WORK TO COMPLETE: The entries follow. Copy every line in which "transaction" appears.

───── EXCERPTED DATA ─────

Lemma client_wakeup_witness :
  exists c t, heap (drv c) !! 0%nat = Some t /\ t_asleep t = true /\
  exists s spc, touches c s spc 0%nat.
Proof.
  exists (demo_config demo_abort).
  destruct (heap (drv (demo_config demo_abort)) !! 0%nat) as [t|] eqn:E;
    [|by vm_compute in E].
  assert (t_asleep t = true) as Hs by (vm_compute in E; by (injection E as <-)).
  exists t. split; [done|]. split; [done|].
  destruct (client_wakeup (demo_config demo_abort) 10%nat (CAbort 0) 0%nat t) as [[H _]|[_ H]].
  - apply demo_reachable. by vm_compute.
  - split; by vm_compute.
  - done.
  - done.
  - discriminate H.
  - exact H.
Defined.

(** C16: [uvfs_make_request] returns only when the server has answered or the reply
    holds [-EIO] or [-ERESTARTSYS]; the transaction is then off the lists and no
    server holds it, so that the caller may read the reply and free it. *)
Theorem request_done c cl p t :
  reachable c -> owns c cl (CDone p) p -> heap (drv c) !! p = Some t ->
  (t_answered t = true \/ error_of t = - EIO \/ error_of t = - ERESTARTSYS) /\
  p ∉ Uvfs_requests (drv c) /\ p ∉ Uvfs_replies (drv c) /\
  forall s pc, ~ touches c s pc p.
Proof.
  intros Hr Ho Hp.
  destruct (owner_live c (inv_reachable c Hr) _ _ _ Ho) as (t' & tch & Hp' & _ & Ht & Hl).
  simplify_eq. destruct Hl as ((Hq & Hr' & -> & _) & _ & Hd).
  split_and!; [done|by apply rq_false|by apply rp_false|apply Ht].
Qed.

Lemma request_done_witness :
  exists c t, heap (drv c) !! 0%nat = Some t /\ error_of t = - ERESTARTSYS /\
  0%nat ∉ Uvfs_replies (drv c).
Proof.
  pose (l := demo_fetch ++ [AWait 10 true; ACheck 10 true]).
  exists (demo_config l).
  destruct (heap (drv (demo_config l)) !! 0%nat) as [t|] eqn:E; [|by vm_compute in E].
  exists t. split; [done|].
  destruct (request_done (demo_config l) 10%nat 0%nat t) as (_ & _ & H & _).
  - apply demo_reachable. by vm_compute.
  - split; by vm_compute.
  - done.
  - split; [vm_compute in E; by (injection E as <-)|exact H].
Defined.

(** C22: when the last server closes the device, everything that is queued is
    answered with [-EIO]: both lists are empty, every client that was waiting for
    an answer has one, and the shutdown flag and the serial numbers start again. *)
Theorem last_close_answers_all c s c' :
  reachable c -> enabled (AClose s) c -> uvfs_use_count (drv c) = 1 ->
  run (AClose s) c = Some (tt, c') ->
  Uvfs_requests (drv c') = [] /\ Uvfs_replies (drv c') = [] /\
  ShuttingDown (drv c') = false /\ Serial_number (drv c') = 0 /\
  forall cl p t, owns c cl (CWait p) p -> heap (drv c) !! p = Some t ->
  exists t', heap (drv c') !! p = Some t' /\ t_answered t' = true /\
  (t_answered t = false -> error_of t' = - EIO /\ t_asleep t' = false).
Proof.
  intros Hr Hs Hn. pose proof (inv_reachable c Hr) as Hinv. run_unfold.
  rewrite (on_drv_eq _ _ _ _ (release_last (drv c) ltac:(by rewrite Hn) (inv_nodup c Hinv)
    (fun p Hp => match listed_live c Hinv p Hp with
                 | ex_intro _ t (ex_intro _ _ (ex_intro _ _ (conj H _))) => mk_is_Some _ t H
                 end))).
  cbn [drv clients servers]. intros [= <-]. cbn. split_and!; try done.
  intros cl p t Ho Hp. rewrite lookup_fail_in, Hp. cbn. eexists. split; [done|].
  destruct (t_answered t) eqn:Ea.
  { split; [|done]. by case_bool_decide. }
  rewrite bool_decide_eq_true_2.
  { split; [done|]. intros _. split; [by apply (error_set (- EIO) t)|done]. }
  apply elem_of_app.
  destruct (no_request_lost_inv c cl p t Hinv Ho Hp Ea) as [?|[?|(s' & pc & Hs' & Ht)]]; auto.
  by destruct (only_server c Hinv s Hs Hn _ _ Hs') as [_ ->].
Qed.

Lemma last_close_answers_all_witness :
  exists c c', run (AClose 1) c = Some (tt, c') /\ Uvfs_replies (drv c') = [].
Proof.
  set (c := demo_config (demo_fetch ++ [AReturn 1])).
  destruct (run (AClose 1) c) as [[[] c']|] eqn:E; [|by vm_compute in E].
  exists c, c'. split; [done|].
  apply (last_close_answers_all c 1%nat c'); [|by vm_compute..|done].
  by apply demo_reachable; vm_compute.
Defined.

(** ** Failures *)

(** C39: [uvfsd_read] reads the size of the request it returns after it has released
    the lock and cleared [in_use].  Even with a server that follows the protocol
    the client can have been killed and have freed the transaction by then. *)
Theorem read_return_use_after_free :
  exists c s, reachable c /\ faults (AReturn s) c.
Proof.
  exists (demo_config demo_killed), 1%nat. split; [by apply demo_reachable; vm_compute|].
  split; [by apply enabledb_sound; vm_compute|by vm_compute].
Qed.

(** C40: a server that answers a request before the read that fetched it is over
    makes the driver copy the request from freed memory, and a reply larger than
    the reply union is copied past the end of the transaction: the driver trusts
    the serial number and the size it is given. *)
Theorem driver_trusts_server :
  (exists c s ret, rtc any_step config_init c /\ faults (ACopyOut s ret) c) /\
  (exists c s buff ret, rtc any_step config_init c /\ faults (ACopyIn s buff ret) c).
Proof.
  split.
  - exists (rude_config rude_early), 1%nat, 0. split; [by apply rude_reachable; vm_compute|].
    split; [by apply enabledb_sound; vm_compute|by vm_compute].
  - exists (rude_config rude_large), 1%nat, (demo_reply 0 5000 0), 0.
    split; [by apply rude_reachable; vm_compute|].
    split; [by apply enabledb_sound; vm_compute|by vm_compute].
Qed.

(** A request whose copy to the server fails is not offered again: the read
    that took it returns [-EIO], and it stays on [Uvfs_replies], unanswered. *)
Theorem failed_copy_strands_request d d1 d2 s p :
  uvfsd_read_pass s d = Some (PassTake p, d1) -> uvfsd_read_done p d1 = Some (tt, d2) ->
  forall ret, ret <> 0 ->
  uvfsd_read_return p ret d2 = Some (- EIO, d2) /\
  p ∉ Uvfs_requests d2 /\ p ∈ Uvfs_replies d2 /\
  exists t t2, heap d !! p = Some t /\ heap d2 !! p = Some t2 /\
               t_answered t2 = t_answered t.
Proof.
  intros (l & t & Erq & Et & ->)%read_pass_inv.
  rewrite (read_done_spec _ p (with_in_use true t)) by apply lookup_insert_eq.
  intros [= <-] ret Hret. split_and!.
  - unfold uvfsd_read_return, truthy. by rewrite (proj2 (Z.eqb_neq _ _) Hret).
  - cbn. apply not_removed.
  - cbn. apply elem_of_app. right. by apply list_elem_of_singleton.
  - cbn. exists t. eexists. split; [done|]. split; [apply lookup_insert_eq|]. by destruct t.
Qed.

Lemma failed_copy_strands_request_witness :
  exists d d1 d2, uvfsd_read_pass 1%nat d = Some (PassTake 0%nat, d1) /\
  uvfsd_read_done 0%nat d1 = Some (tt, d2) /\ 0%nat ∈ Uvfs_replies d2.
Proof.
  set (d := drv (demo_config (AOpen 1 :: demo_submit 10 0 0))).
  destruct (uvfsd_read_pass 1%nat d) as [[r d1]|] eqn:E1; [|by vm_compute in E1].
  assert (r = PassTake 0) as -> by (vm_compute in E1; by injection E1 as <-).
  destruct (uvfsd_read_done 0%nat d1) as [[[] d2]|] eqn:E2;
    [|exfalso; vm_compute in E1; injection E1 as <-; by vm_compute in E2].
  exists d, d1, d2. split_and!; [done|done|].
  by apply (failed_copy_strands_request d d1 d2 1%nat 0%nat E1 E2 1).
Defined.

─────

ANSWER FOR THE TASK:
    holds [-EIO] or [-ERESTARTSYS]; the transaction is then off the lists and no
    the client can have been killed and have freed the transaction by then. *)
    the reply union is copied past the end of the transaction: the driver trusts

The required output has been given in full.